Once every line containing "float" has been counted, report the total for the data and nothing else.

[Collected data entries]

+ + + + +

(** a move of the plant temperature is of 0.1 K or more *)
Lemma step_at_least network_type (d_t : list (nat * float)) (a : Q) :
  (forall ix, In ix d_t -> is_nan (snd ix) = false) ->
  unmet network_type d_t = true ->
  fabs (if String.eqb network_type "DH" then series_min (map snd d_t)
        else series_max (map snd d_t)) = Fin a ->
  0.1 <= a.
Proof.
  intros Hn Hu Ha.
  assert (Hk : Forall (fun x => is_nan x = false) (map snd d_t)).
  { apply Forall_forall. intros x Hx. apply in_map_iff in Hx.
    destruct Hx as (ix & <- & Hix). exact (Hn ix Hix). }
  unfold unmet in Hu. unfold series_min, series_max in Ha.
  rewrite (filter_known _ Hk) in Ha.
  destruct (String.eqb network_type "DH").
  - apply negb_true_iff in Hu. apply forallb_false_exists in Hu.
    destruct Hu as (ix & Hin & Hix).
    destruct (fold1 fmin2 (map snd d_t)) as [r|] eqn:E; [|discriminate].
    destruct (fold1_fmin2_lower _ Hk r E) as [_ Hall].
    rewrite Forall_forall in Hall.
    specialize (Hall (snd ix) (in_map snd _ _ Hin)).
    specialize (Hn ix Hin). unfold fgtb in Hix.
    destruct r as [s| | |]; try discriminate. cbn [fabs] in Ha.
    injection Ha as <-.
    destruct (snd ix) as [d| | |]; cbn in *; try discriminate.
    apply Qlt_bool_false in Hix, Hall.
    rewrite Qabs_neg by lra. lra.
  - apply negb_true_iff in Hu. apply forallb_false_exists in Hu.
    destruct Hu as (ix & Hin & Hix).
    destruct (fold1 fmax2 (map snd d_t)) as [r|] eqn:E; [|discriminate].
    destruct (fold1_fmax2_upper _ Hk r E) as [_ Hall].
    rewrite Forall_forall in Hall.
    specialize (Hall (snd ix) (in_map snd _ _ Hin)).
    specialize (Hn ix Hin).
    destruct r as [s| | |]; try discriminate. cbn [fabs] in Ha.
    injection Ha as <-.
    destruct (snd ix) as [d| | |]; cbn in *; try discriminate.
    apply Qlt_bool_false in Hix, Hall.
    rewrite Qabs_pos by lra. lra.
Qed.

Lemma move_is_counted network_type (t0 t : float) (d_t : list (nat * float))
    (it : nat) :
  (forall ix, In ix d_t -> is_nan (snd ix) = false) ->
  unmet network_type d_t = true ->
  fltb (drift network_type t0 t) (drift_bound network_type) = true ->
  (exists d, drift network_type t0 t = Fin d /\
             0.1 * inject_Z (Z.of_nat it) <= d) ->
  (it < raise_limit network_type)%nat /\
  (fltb (drift network_type t0 (next_plant_temperature network_type t d_t))
        (drift_bound network_type) = true ->
   exists d', drift network_type t0 (next_plant_temperature network_type t d_t)
              = Fin d' /\
              0.1 * inject_Z (Z.of_nat (S it)) <= d').
Proof.
  intros Hn Hu Hg (d & Hd & Hit).
  pose proof (step_at_least network_type d_t) as Hstep.
  specialize (fun a => Hstep a Hn Hu).
  rewrite Hd in Hg.
  unfold drift, drift_bound, next_plant_temperature, raise_limit in *.
  rewrite Nat2Z.inj_succ, <- Z.add_1_r, inject_Z_plus.
  change (inject_Z 1) with 1.
  destruct (String.eqb network_type "DH").
  - cbn [fltb] in Hg. apply Qlt_bool_iff in Hg. split.
    + apply Nat2Z.inj_lt. rewrite Zlt_Qlt.
      change (inject_Z (Z.of_nat 600)) with 600. lra.
    + destruct t as [q| | |], t0 as [q0| | |]; try discriminate.
      cbn in Hd. injection Hd as <-.
      destruct (fabs (series_min (map snd d_t))) as [a| | |] eqn:Ea;
        cbn; try discriminate.
      * intros _. eexists. split; [reflexivity|].
        specialize (Hstep a eq_refl). lra.
      * destruct (series_min (map snd d_t)); discriminate.
  - cbn [fltb] in Hg. apply Qlt_bool_iff in Hg. split.
    + apply Nat2Z.inj_lt. rewrite Zlt_Qlt.
      change (inject_Z (Z.of_nat 100)) with 100. lra.
    + destruct t as [q| | |], t0 as [q0| | |]; try discriminate.
      cbn in Hd. injection Hd as <-.
      destruct (fabs (series_max (map snd d_t))) as [a| | |] eqn:Ea;
        cbn; try discriminate.
      * intros _. eexists. split; [reflexivity|].
        specialize (Hstep a eq_refl). lra.
      * destruct (series_max (map snd d_t)); discriminate.
Qed.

+ + + + +

**Expected answer:**
2